Arlo Davy Guthrie (born July 10, 1947) is an American folk singer-songwriter. He is known for singing songs of protest against social injustice, and storytelling while performing songs, following the tradition of his father, Woody Guthrie. Guthrie's best-known work is his debut piece, "Alice's Restaurant Massacree", a satirical talking blues song about 18 minutes in length that has since become a Thanksgiving anthem. His only top-40 hit was a cover of Steve Goodman's "City of New Orleans". His song "Massachusetts" was named the official folk song of the state, in which he has lived most of his adult life. Guthrie has also made several acting appearances. He is the father of four children, who have also had careers as musicians.

Early life

Guthrie was born in the Coney Island neighborhood of Brooklyn, the son of the folk singer and composer Woody Guthrie and dancer Marjorie Mazia Guthrie. He is the fifth, and oldest surviving, of Woody Guthrie's eight children; two older half-sisters died of Huntington's disease (of which Woody also died in 1967), an older half-brother died in a train accident, another half sister died in a car accident, and a fourth sister died in childhood. His sister is the record producer Nora Guthrie. His mother was a professional dancer with the Martha Graham Company and founder of what is now the Huntington's Disease Society of America. Arlo's father was from a Baptist family of English and Scottish descent; and his mother was Jewish, the daughter of immigrants from Ukraine. His maternal grandmother was Yiddish poet Aliza Greenblatt, and country/western singer Jack Guthrie, who died when Arlo was an infant, was Arlo's cousin once removed.

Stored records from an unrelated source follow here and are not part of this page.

Lemma strcnt_digits c fuel : is_filler c = true -> forall n acc,
  strcnt (digits_fuel fuel 16 n acc) c = strcnt acc c.
Proof.
  intros Hc. induction fuel as [|fuel IH]; intros n acc; [done|]. cbn [digits_fuel]. cbv zeta.
  assert (strcnt (String (digit_char (n mod 16)) acc) c = strcnt acc c) as E.
  { cbn [strcnt]. pose proof (Z.mod_pos_bound n 16 ltac:(lia)).
    destruct (digit_char_facts (n mod 16)) as [_ Hd]; [lia|].
    destruct (Ascii.eqb_spec (digit_char (n mod 16)) c) as [<-|]; [congruence|]. lia. }
  destruct (n <? 16); [done|]. by rewrite IH.
Qed.

Lemma strcnt_number c n : (c = "[" \/ c = "]")%char -> strcnt (print_number n) c = 0.
Proof.
  intros Hc. unfold print_number. rewrite strcnt_app. unfold fmt_x, fmt_base. rewrite strcnt_digits.
  - by destruct Hc as [-> | ->].
  - by destruct Hc as [-> | ->].
Qed.

Lemma strcnt_join c l k :
  (c = "[" \/ c = "]")%char -> Forall (fun s => strcnt s c = k) l ->
  strcnt (join ", " l) c = k * Z.of_nat (length l).
Proof.
  intros Hc. induction 1 as [|s l Hs HF IH]; [simpl; lia|].
  destruct l as [|s' l]; [cbn [join length]; rewrite Hs; lia|].
  change (join ", " (s :: s' :: l)) with (s +:+ ", " +:+ join ", " (s' :: l)).
  rewrite !strcnt_app, IH, Hs. cbn [length].
  assert (strcnt ", " c = 0) as -> by (by destruct Hc as [-> | ->]). lia.
Qed.

Lemma strcnt_package c es :
  (c = "[" \/ c = "]")%char -> strcnt (print_package es) c = 1 + Z.of_nat (length es).
Proof.
  intros Hc.
  assert (Hb : strcnt "[" c + strcnt "]" c = 1) by (by destruct Hc as [-> | ->]).
  unfold print_package. rewrite !strcnt_app, (strcnt_join c _ 1), length_map; [lia|done|].
  apply List.Forall_map, List.Forall_forall. intros e _. unfold print_element. rewrite !strcnt_app.
  rewrite (strcnt_join c _ 0); [lia|done|]. apply List.Forall_map, List.Forall_forall. intros n _.
  by apply strcnt_number.
Qed.

Lemma no_nul_join l : Forall no_nul l -> no_nul (join ", " l).
Proof.
  induction 1 as [|s l Hs HF IH]; [constructor|]. destruct l as [|s' l]; [done|].
  change (join ", " (s :: s' :: l)) with (s +:+ ", " +:+ join ", " (s' :: l)).
  apply no_nul_app, no_nul_app; [done| |done]. repeat constructor; vm_compute; congruence.
Qed.

Lemma no_nul_brackets s : no_nul s -> no_nul ("[" +:+ s +:+ "]").
Proof. intros Hs. apply no_nul_app, no_nul_app; [|done|]; repeat constructor; vm_compute; congruence. Qed.

Lemma no_nul_package es : no_nul (print_package es).
Proof.
  apply no_nul_brackets, no_nul_join, List.Forall_map, List.Forall_forall. intros e _.
  apply no_nul_brackets, no_nul_join, List.Forall_map, List.Forall_forall. intros n _.
  apply no_nul_app; [repeat constructor; vm_compute; congruence|apply no_nul_digits; [lia|constructor]].
Qed.

Lemma acpi_path_total names name :
  5 * Z.of_nat (length names) <= PATH_MAX - 6 -> is_Some (acpi_path names name).
Proof. intros Hl. unfold acpi_path. rewrite (proj2 (Z.ltb_ge _ _)) by lia. by eexists. Qed.

#[local] Opaque acpi_get acpi_path.

(** ** The tree *)
Section devices.
Context {T : Type} (lookup : T -> list string -> string -> bool) (attach_dev : list string -> string -> T -> T)
  (attach_obj : list string -> string -> acpi_object -> T -> T) (host : string -> bytes).

(** What the kernel's tree does: a node that was attached is found, and
    attaching removes nothing. *)
Class AcpiTree := {
  lookup_attached : forall t p n, lookup (attach_dev p n t) p n = true;
  dev_keeps : forall t p n q m, lookup t q m = true -> lookup (attach_dev p n t) q m = true;
  obj_keeps : forall t p n o q m, lookup t q m = true -> lookup (attach_obj p n o t) q m = true }.

Context `{AcpiTree}.

(** Every device on the way is in the tree. *)
Fixpoint present (t : T) (parent names : list string) : Prop :=
  match names with
  | [] => True
  | n :: names => lookup t parent n = true /\ present t (parent ++ [n]) names
  end.
(* ===== verification/TtyKeys.v ===== *)
(** deps/isocline/src/tty.c and tty_esc.c: text that is typed and keys that are
    pushed as escape sequences, read back. *)
From S2P Require Import Prelude CLib Unicode Stringbuf SbufEdit Tty TtyProps.

(** ** Typed text *)

Lemma typed_served bs k x c timeout : bs !! k = Some x -> reply (typed bs k) c timeout = (true, x).
Proof. intros E. unfold reply, typed. rewrite E. cbn. by destruct (timeout <? 0). Qed.

Lemma typed_silent bs k c timeout : bs !! k = None -> fst (reply (typed bs k) c timeout) = false.
Proof. intros E. unfold reply, typed. rewrite E. cbn. by repeat case_match. Qed.

Lemma plain_text s : Forall plain s -> text_ok s.
Proof. intros H. eapply Forall_impl; [|exact H]. intros x [? ?]. lia. Qed.

Fixpoint tty_read_n (env : nat -> wait) (fuel n : nat) : tty_m (list Z) :=
  match n with
  | O => mret []
  | S n => u ← tty_read env fuel; us ← tty_read_n env fuel n; mret (u :: us)
  end.

Lemma new_left bs utf8 resize : left_to_read bs (tty_new utf8 resize) 3 bs (tty_new utf8 resize).
Proof. exists [], 0%nat. split_and!; [by split|done|cbn; lia|done]. Qed.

Guthrie received religious training for his bar mitzvah from Rabbi Meir Kahane, who formed the Jewish Defense League. "Rabbi Kahane was a really nice, patient teacher," Guthrie later recalled, "but shortly after he started giving me my lessons, he started going haywire. Maybe I was responsible." Guthrie converted to Catholicism in 1977, before embracing interfaith beliefs later in his life. "I firmly believe that different religious traditions can reside in one person, or one nation or even one world," Guthrie said in 2015. In 2020, following his retirement, Guthrie expressed a philosophical affinity for gospel music, noting: "Gospel music to me is the biggest genre of protest music. If this world ain’t doing it for you, and your hopes are in the next one – you can't get more protest than that."

Guthrie attended Woodward School in Clinton Hill, Brooklyn, from first through eighth grades and later graduated from the Stockbridge School, in Stockbridge, Massachusetts, in 1965. He spent the summer of 1965 in London, eventually meeting Karl Dallas, who connected Guthrie with London's folk rock scene and became a lifelong friend of his. He briefly attended Rocky Mountain College, in Billings, Montana. He received an honorary doctorate from Siena College in 1981 and from Westfield State College in 2008.

As a singer, songwriter and lifelong political activist, Guthrie carries on the legacy of his father. He was awarded the Peace Abbey Courage of Conscience award on September 26, 1992.

"Alice's Restaurant"

Guthrie performing during his 2005 Alice's Restaurant Massacree 40th Anniversary tour

On November 26, 1965, while in Stockbridge, Massachusetts, during Thanksgiving break from his brief stint in college, 18-year-old Guthrie and his friend, Richard Robbins, were arrested for illegally dumping on private property what Guthrie described as "a half-ton of garbage" from the home of his friends, teachers Ray and Alice Brock, after he discovered that the local landfill was closed for the holiday. Guthrie and Robbins appeared in court, pled guilty to the charges, were levied a nominal fine and picked up the garbage that weekend.

This littering charge served as the basis for Guthrie's most famous work, "Alice's Restaurant Massacree", a talking blues song that runs 18 minutes and 34 seconds in its original recorded version. In 1997, Guthrie jokingly pointed out that this was also the exact length of one of the infamous gaps in President Richard Nixon's Watergate tapes, and that Nixon owned a copy of the record. The Alice in the song is Alice Brock, who had been a librarian at Arlo's boarding school in the town before opening her restaurant. She later opened an art studio in Provincetown, Massachusetts.

The song lampoons the Vietnam War draft. However, Guthrie has stated in multiple interviews that the song is more an "anti-stupidity" song than an anti-war song, adding that it is based on a true incident. In the song, Guthrie is called up for a draft examination and rejected as unfit for military service as a result of a criminal record consisting solely of one conviction for the aforementioned littering. Alice and her restaurant are the subjects of the refrain, but are generally mentioned only incidentally in the story (early drafts of the song explained that the restaurant was a place to hide from the police). Though her presence is implied at certain points in the story, Alice herself is described explicitly in the tale only briefly when she bails Guthrie and a friend out of jail. On the DVD commentary for the 1969 movie, Guthrie stated that the events presented in the song all actually happened (others, such as the arresting officer, William Obanhein, disputed some of the song's details, but generally verified the truth of the overall story).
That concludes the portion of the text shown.